Generate an AES random encryption key, encrypts it with the user log on password and stores it:
# dd if=/dev/urandom bs=1c count=$((${KEYSIZE}/8)) | openssl enc -aes-${KEYSIZE}-ecb > /home/${USER}.key
When prompted for the passphrase, enter the user’s log on password.
Sets up the dmcrypt device:
# openssl enc -d -aes-${KEYSIZE}-ecb -in /home/${USER}.key | cryptsetup -c aes -s ${KEYSIZE} create crypt-${USER} ${DEVICE}
When asked for the passphrase, just enter the user’s log on password.

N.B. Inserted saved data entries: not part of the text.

(* ===== verification/SipConnInv.v ===== *)
(** * What becomes of the messages that wait for a connection

    The invariant of SipConn over everything that can happen to the connections of a
    stack. *)
From stdpp Require Import base list gmap.
From S2P Require Import Prelude Mem Sa SipTransp SipConn.
Import Sa SipTransp SipConn.

Module SipConnInv.

(** ** Messages and their senders' pointers *)

Definition all_q (w : world) : list connqent := concat (map ql (conns w)).
Definition all_k (w : world) : list keepalive := concat (map kal (conns w)).

Definition occ (q : Z) (l : list Z) : nat := count_occ Z.eq_dec l q.
Definition queued_of (a : action) : list Z := match a with Queued q => [q] | _ => [] end.
Definition fate_of (a : action) : list Z :=
  match a with Flushed q | Failed q _ | Canceled q | Freed q => [q] | _ => [] end.
Definition queued (l : list action) : list Z := concat (map queued_of l).
Definition fates (l : list action) : list Z := concat (map fate_of l).

(** The pointers point at what waits, and every message that was queued waits or met with
    one of its ends, once. *)
Record tracked (Q : list connqent) (sl : gmap Z Z) (lg : list action) (nx : Z) : Prop := {
  tk_slot : forall s x, sl !! s = Some x <-> exists e, e ∈ Q /\ q_slot e = Some s /\ q_id e = x;
  tk_count : forall q, occ q (queued lg) = (occ q (fates lg) + occ q (map q_id Q))%nat;
  tk_nodup : NoDup (queued lg);
  tk_fresh : Forall (fun q => q < nx) (queued lg) }.

Definition ktracked (K : list keepalive) (sl : gmap Z Z) : Prop :=
  forall s x, sl !! s = Some x <-> exists k, k ∈ K /\ ka_slot k = s /\ ka_id k = x.

Lemma cn_occ_app q l1 l2 : occ q (l1 ++ l2) = (occ q l1 + occ q l2)%nat.
Proof. apply count_occ_app. Qed.
Lemma queued_app l1 l2 : queued (l1 ++ l2) = queued l1 ++ queued l2.
Proof. unfold queued. by rewrite map_app, concat_app. Qed.
Lemma fates_app l1 l2 : fates (l1 ++ l2) = fates l1 ++ fates l2.
Proof. unfold fates. by rewrite map_app, concat_app. Qed.

(** Actions that say nothing of a message. *)
Definition neutral (a : action) : Prop := queued_of a = [] /\ fate_of a = [].

Lemma tracked_neutral Q sl lg nx a : neutral a -> tracked Q sl lg nx -> tracked Q sl (lg ++ [a]) nx.
Proof.
  intros [Ha Hb] [H1 H2 H3 H4]. assert (queued (lg ++ [a]) = queued lg) as Eq by (rewrite queued_app; unfold queued at 2; cbn; rewrite Ha; by rewrite !app_nil_r).
  assert (fates (lg ++ [a]) = fates lg) as Ef by (rewrite fates_app; unfold fates at 2; cbn; rewrite Hb; by rewrite !app_nil_r).
  constructor; rewrite ?Eq, ?Ef; done.
Qed.

Lemma tracked_neutrals Q sl nx l : forall lg, Forall neutral l -> tracked Q sl lg nx -> tracked Q sl (lg ++ l) nx.
Proof.
  induction l as [|a l IH]; intros lg Hl H; [by rewrite app_nil_r|]. apply Forall_cons in Hl as [Ha Hl].
  replace (lg ++ a :: l) with ((lg ++ [a]) ++ l) by by rewrite <- app_assoc. apply IH; [done|]. by apply tracked_neutral.
Qed.

Lemma tracked_perm Q Q' sl lg nx : Q ≡ₚ Q' -> tracked Q sl lg nx -> tracked Q' sl lg nx.
Proof.
  intros E [H1 H2 H3 H4]. constructor; try done.
  - intros s x. rewrite H1. by setoid_rewrite E.
  - intros q. rewrite H2. f_equal. apply Permutation_count_occ. by rewrite E.
Qed.

Definition clear (s : option Z) (sl : gmap Z Z) : gmap Z Z := match s with Some s => delete s sl | None => sl end.
Definition fill (s : option Z) (x : Z) (sl : gmap Z Z) : gmap Z Z := match s with Some s => <[s := x]> sl | None => sl end.

(** A message that waits meets with an end. *)
Lemma tracked_end Q e sl lg nx a : NoDup (map q_id (e :: Q)) -> queued_of a = [] -> fate_of a = [q_id e] ->
  tracked (e :: Q) sl lg nx -> tracked Q (clear (q_slot e) sl) (lg ++ [a]) nx.
Proof.
  intros Hnd Ha Hb [H1 H2 H3 H4]. cbn [map] in Hnd. apply NoDup_cons in Hnd as [He _].
  assert (queued (lg ++ [a]) = queued lg) as Eq by (rewrite queued_app; unfold queued at 2; cbn; rewrite Ha; by rewrite !app_nil_r).
  assert (fates (lg ++ [a]) = fates lg ++ [q_id e]) as Ef by (rewrite fates_app; unfold fates at 2; cbn; by rewrite Hb, app_nil_r).
  constructor; rewrite ?Eq; try done.
  - intros s x. unfold clear. destruct (q_slot e) as [s0|] eqn:Es.
    + destruct (decide (s = s0)) as [->|Hs].
      * rewrite lookup_delete_eq. split; [done|]. intros (f&Hf&Ef'&<-). exfalso. apply He.
        assert (sl !! s0 = Some (q_id e)) as E1 by (apply H1; exists e; split; [by left|done]).
        assert (sl !! s0 = Some (q_id f)) as E2 by (apply H1; exists f; split; [by right|done]).
        rewrite E1 in E2. injection E2 as ->. by apply list_elem_of_fmap_2.
      * rewrite lookup_delete_ne by done. rewrite H1. split; intros (f&Hf&Ef'&Ex); exists f; [|split_and!; [by right|done..]].
        apply elem_of_cons in Hf as [->|Hf]; [|done]. rewrite Es in Ef'. congruence.
    + rewrite H1. split; intros (f&Hf&Ef'&Ex); exists f; [|split_and!; [by right|done..]].
      apply elem_of_cons in Hf as [->|Hf]; [|done]. by rewrite Es in Ef'.
  - intros q. rewrite Ef, cn_occ_app. rewrite H2. cbn [map]. unfold occ. cbn [count_occ]. destruct (Z.eq_dec (q_id e) q); lia.
Qed.

(** A message starts to wait. *)
Lemma tracked_queue Q e sl lg nx : (forall s, q_slot e = Some s -> sl !! s = None) -> q_id e = nx ->
  tracked Q sl lg nx -> tracked (e :: Q) (fill (q_slot e) nx sl) (lg ++ [Queued nx]) (nx + 1).
Proof.
  intros Hs Hx [H1 H2 H3 H4].
  assert (queued (lg ++ [Queued nx]) = queued lg ++ [nx]) as Eq by (rewrite queued_app; done).
  assert (fates (lg ++ [Queued nx]) = fates lg) as Ef by (rewrite fates_app; by rewrite app_nil_r).
  assert (nx ∉ queued lg) as Hn by (intros Hin; rewrite Forall_forall in H4; specialize (H4 nx Hin); lia).
  constructor; rewrite ?Eq, ?Ef.
  - intros s x. unfold fill. destruct (q_slot e) as [s0|] eqn:Es.
    + destruct (decide (s = s0)) as [->|Hne].
      * rewrite lookup_insert_eq. split; [intros [= <-]; exists e; split; [by left|done]|].
        intros (f&Hf&Ef'&<-). apply elem_of_cons in Hf as [->|Hf]; [by rewrite Hx|].
        assert (sl !! s0 = Some (q_id f)) as E2 by (apply H1; by exists f). by rewrite (Hs s0 eq_refl) in E2.
      * rewrite lookup_insert_ne by done. rewrite H1. split; intros (f&Hf&Ef'&Ex); exists f; [split_and!; [by right|done..]|].
        apply elem_of_cons in Hf as [->|Hf]; [|done]. rewrite Es in Ef'. congruence.
    + rewrite H1. split; intros (f&Hf&Ef'&Ex); exists f; [split_and!; [by right|done..]|].
      apply elem_of_cons in Hf as [->|Hf]; [|done]. by rewrite Es in Ef'.
  - intros q. rewrite cn_occ_app, H2. cbn [map]. unfold occ. cbn [count_occ]. rewrite Hx. destruct (Z.eq_dec nx q); lia.
  - apply NoDup_app. split_and!; [done| |apply NoDup_singleton]. intros x Hin ->%list_elem_of_singleton. done.
  - apply Forall_app. split; [eapply Forall_impl; [exact H4|]; cbn; intros; lia|]. constructor; [lia|done].
Qed.

Lemma tracked_next Q sl lg nx nx' : nx <= nx' -> tracked Q sl lg nx -> tracked Q sl lg nx'.
Proof. intros Hn [H1 H2 H3 H4]. constructor; try done. eapply Forall_impl; [exact H4|]. cbn. intros. lia. Qed.

Lemma ktracked_end K k sl : NoDup (map ka_id (k :: K)) -> ktracked (k :: K) sl -> ktracked K (delete (ka_slot k) sl).
Proof.
  intros Hnd H s x. cbn [map] in Hnd. apply NoDup_cons in Hnd as [He _]. destruct (decide (s = ka_slot k)) as [->|Hs].
  - rewrite lookup_delete_eq. split; [done|]. intros (f&Hf&Ef&<-). exfalso. apply He.
    assert (sl !! ka_slot k = Some (ka_id k)) as E1 by (apply H; exists k; split; [by left|done]).
    assert (sl !! ka_slot k = Some (ka_id f)) as E2 by (apply H; exists f; split; [by right|done]).
    rewrite E1 in E2. injection E2 as ->. by apply list_elem_of_fmap_2.
  - rewrite lookup_delete_ne by done. rewrite (H s x). split; intros (f&Hf&Ef&Ex); exists f; [|split_and!; [by right|done..]].
    apply elem_of_cons in Hf as [->|Hf]; [congruence|done].
Qed.

Lemma ktracked_start K k sl : sl !! ka_slot k = None -> ktracked K sl -> ktracked (k :: K) (<[ka_slot k := ka_id k]> sl).
Proof.
  intros Hs H s x. destruct (decide (s = ka_slot k)) as [->|Hne].
  - rewrite lookup_insert_eq. split; [intros [= <-]; exists k; split; [by left|done]|].
    intros (f&Hf&Ef&<-). apply elem_of_cons in Hf as [->|Hf]; [done|].
    assert (sl !! ka_slot k = Some (ka_id f)) as E2 by (apply H; by exists f). by rewrite Hs in E2.
  - rewrite lookup_insert_ne by done. rewrite (H s x). split; intros (f&Hf&Ef&Ex); exists f; [split_and!; [by right|done..]|].
    apply elem_of_cons in Hf as [->|Hf]; [congruence|done].
Qed.

Lemma ktracked_perm K K' sl : K ≡ₚ K' -> ktracked K sl -> ktracked K' sl.
Proof. intros E H s x. rewrite (H s x). by setoid_rewrite E. Qed.

(** ** The invariant *)

(** The objects of a connection; all are numbered by one counter. *)
Definition objs (c : conn) : list Z := c_id c :: map q_id (ql c) ++ map ka_id (kal c).

(** A connection of the table has a socket and a running timer; when it is established
    nothing waits for it. *)
Record conn_ok (c : conn) : Prop := {
  cn_tc : tc c = true;
  cn_tmr : tmr c <> None;
  cn_estab : established c = true -> ql c = [];
  cn_ka : kal c <> [] -> tmr_ka c <> None }.

Record ok (C : list conn) (sl ksl : gmap Z Z) (lg : list action) (nx : Z) : Prop := {
  ok_ids : NoDup (concat (map objs C));
  ok_fresh : Forall (fun i => i < nx) (concat (map objs C));
  ok_conns : Forall conn_ok C;
  ok_q : tracked (concat (map ql C)) sl lg nx;
  ok_k : ktracked (concat (map kal C)) ksl }.

Definition wok (w : world) : Prop := ok (conns w) (slots w) (kslots w) (log w) (next w).

Lemma concat_mid {A} (f : conn -> list A) l1 c l2 : concat (map f (l1 ++ c :: l2)) ≡ₚ f c ++ concat (map f (l1 ++ l2)).
Proof. rewrite !map_app, !concat_app. cbn [map concat]. rewrite !app_assoc. f_equiv. apply Permutation_app_comm. Qed.

Lemma ok_neutral C sl ksl lg nx a : neutral a -> ok C sl ksl lg nx -> ok C sl ksl (lg ++ [a]) nx.
Proof. intros Ha [H1 H2 H3 H4 H5]. constructor; try done. by apply tracked_neutral. Qed.

Lemma ok_neutrals C sl ksl lg l nx : Forall neutral l -> ok C sl ksl lg nx -> ok C sl ksl (lg ++ l) nx.
Proof. intros Hl [H1 H2 H3 H4 H5]. constructor; try done. by apply tracked_neutrals. Qed.

Lemma ok_next C sl ksl lg nx nx' : nx <= nx' -> ok C sl ksl lg nx -> ok C sl ksl lg nx'.
Proof.
  intros Hn [H1 H2 H3 H4 H5]. constructor; try done; [|by eapply tracked_next].
  eapply Forall_impl; [exact H2|]. cbn. intros. lia.
Qed.

Lemma ids_of C : incl (map c_id C) (concat (map objs C)).
Proof.
  induction C as [|c C IH]; intros x Hx; [done|]. cbn [map concat objs app]. destruct Hx as [<-|Hx]; [by left|right].
  apply in_or_app. right. by apply IH.
Qed.

(** An object is one of the connection in the middle, or of the others. *)
Lemma objs_apart l1 c l2 : NoDup (concat (map objs (l1 ++ c :: l2))) ->
  NoDup (objs c) /\ NoDup (concat (map objs (l1 ++ l2))) /\ (forall x, x ∈ objs c -> x ∈ concat (map objs (l1 ++ l2)) -> False).
Proof.
  intros Hn. rewrite concat_mid in Hn. apply NoDup_app in Hn as (H1&H2&H3). split_and!; [done..|]. intros x Hx Hy. by apply (H2 x).
Qed.

Lemma find_split w i c : NoDup (concat (map objs (conns w))) -> find_id w i = Some c -> exists l1 l2, conns w = l1 ++ c :: l2 /\ c_id c = i /\
  (forall d, d ∈ l1 ++ l2 -> c_id d <> i).
Proof.
  unfold find_id. intros Hnd E. destruct (find_some _ _ E) as [Hin Ei]. apply Z.eqb_eq in Ei.
  apply in_split in Hin as (l1&l2&El). exists l1, l2. split_and!; [done..|]. intros d Hd Ed.
  rewrite El in Hnd. destruct (objs_apart _ _ _ Hnd) as (_&_&Ha). apply (Ha i).
  - rewrite <- Ei. unfold objs. by left.
  - apply list_elem_of_In, ids_of, in_map_iff. exists d. split; [done|]. by apply list_elem_of_In.
Qed.

Lemma map_other (C : list conn) c : (forall d, d ∈ C -> c_id d <> c_id c) -> map (fun d => if c_id d =? c_id c then c else d) C = C.
Proof.
  induction C as [|d C IH]; intros H; [done|]. cbn [map]. rewrite (proj2 (Z.eqb_neq _ _)) by (apply H; by left). f_equal. apply IH.
  intros e He. apply H. by right.
Qed.

Lemma filter_other (C : list conn) i : (forall d, d ∈ C -> c_id d <> i) -> List.filter (fun d => negb (c_id d =? i)) C = C.
Proof.
  induction C as [|d C IH]; intros H; [done|]. cbn [List.filter]. rewrite (proj2 (Z.eqb_neq _ _)) by (apply H; by left). cbn [negb]. f_equal. apply IH.
  intros e He. apply H. by right.
Qed.

Lemma update_split w c c' l1 l2 : conns w = l1 ++ c :: l2 -> c_id c' = c_id c -> (forall d, d ∈ l1 ++ l2 -> c_id d <> c_id c) ->
  conns (update c' w) = l1 ++ c' :: l2.
Proof.
  intros E Ei Ho. unfold update. cbn [conns set_conns]. rewrite E, map_app. cbn [map]. rewrite <- Ei, Z.eqb_refl.
  rewrite !map_other; [done|..]; intros d Hd; rewrite Ei; apply Ho; apply elem_of_app; auto.
Qed.

Lemma unlink_split w c l1 l2 : conns w = l1 ++ c :: l2 -> (forall d, d ∈ l1 ++ l2 -> c_id d <> c_id c) ->
  conns (hash_unlink (c_id c) w) = l1 ++ l2.
Proof.
  intros E Ho. unfold hash_unlink. cbn [conns set_conns]. rewrite E, List.filter_app. cbn [List.filter]. rewrite Z.eqb_refl. cbn [negb].
  rewrite !filter_other; [done|..]; intros d Hd; apply Ho; apply elem_of_app; auto.
Qed.

(** A connection changes, but not what waits on it. *)
Lemma ok_replace l1 c c' l2 sl ksl lg nx : ok (l1 ++ c :: l2) sl ksl lg nx -> c_id c' = c_id c -> ql c' = ql c -> kal c' = kal c -> conn_ok c' ->
  ok (l1 ++ c' :: l2) sl ksl lg nx.
Proof.
  intros [H1 H2 H3 H4 H5] E1 E2 E3 Hc. assert (objs c' = objs c) as Eo by (unfold objs; congruence).
  assert (forall (A : Type) (f : conn -> list A), f c' = f c -> concat (map f (l1 ++ c' :: l2)) = concat (map f (l1 ++ c :: l2))) as E
    by (intros A f Ef; rewrite !map_app; cbn [map]; by rewrite Ef).
  constructor; rewrite ?(E _ objs), ?(E _ ql), ?(E _ kal); try done.
  apply Forall_app in H3 as [H3 H3']. apply Forall_cons in H3' as [_ H3']. apply Forall_app. split; [done|]. by constructor.
Qed.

Make a new ext3 filesystem on top of the cryptoloop device:
# mkfs.ext3 /dev/mapper/crypt-${USER}
Change the owner, so the user will be able to write to this volume:
# mkdir /mnt/crypt-${USER}
# mount /dev/mapper/crypt-${USER} /mnt/crypt-${USER}
# chown ${USER} /mnt/crypt-${USER}
# umount /dev/mapper/crypt-${USER}
# rmdir /mnt/crypt-${USER}
Frees the dmcrypt device:
# dmsetup remove crypt-${USER}
To test whether mount.crypt and mount the encrypted volume:
# openssl enc -d -aes-${KEYSIZE}-ecb -in /home/${USER}.key | mount.crypt ${DEVICE} /home/${USER} -o keysize=${KEYSIZE}
Frees the dmcrypt device after the test:
# dmsetup remove _dev_mapper_${DEVICE}
Configure pam_mount:
# echo “volume ${USER} crypt – ${DEVICE} /home/${USER} keysize=${KEYSIZE} aes-${KEYSIZE}-ecb /home/${USER}.key” >> /etc/security/pam_mount.conf
felipe-alfaro.com 
pam_mount is quite cool, I enjoyed this how-to. 🙂
The only observation I want to make about it is about home directory’s ownership. After creating the filesystem on the encrypted device the home directory has still “root” as owner, it has to be changed to ${USER} so you can write on your own directory (GDM will even refuse to log in without writing permissions… Luckly plain old console login worked and I fixed up the lil mess 😉 )
You are right, blasnoff.
I have updated the post to include specific instructions on how to change the owner so, hopefully, ${USER} will have write permissions.
Thanks 🙂
quiere poner este programa para que mi con putador este en buen estado
# echo “@include common-pammount”
??
Pingback: Jay’s Technical Talk › Encrypted home directory under Ubuntu linux 7.04
So, does this encrypt an in-place /home? There’s a dearth of explanatory writing in this article, and I want to know my /home directory will be encrypted, and not destroyed. It definitely is NOT clear from this article whether that’s the case or not. I.e., does $DEVICE need to be a totally new partition/LVM lv/etc.?
Is this a JOKE?!?! You have commercials on TV & a Website BUT NO COUPONS!!!!! Along with Crissy- You guys are dumb. Just like Cash for Gold scammers. WE WANT COUPONS!!!!!!
Wonderful work! That is the type of info that should be shared across the net. Disgrace on Google for now not positioning this put up upper! Come on over and consult with my site . Thanks =)
Why does A&M need to leave for BYU and ND to come on board? Adding those 2 to the current mix would make for a fairly strong conference. ND >> Nebraskas, and BYU ~= CU, so I’d think the conference would actually be ahead.
Thank you for the auspicious writeup. It in fact was a
amusement account it. Look advanced to far added agreeable from you!
However, how can we communicate?
If you are going for finest contents like I do,
only pay a visit this website every day as it provides feature contents,
thanks
Thanks for sharing your thoughts on netent casino. Regards
Write more, thats all I have to say. Literally,
it seems as though you relied on the video to make your point.
You clearly know what youre talking about, why throw away
your intelligence on just posting videos to your
weblog when you could be giving us something enlightening to read?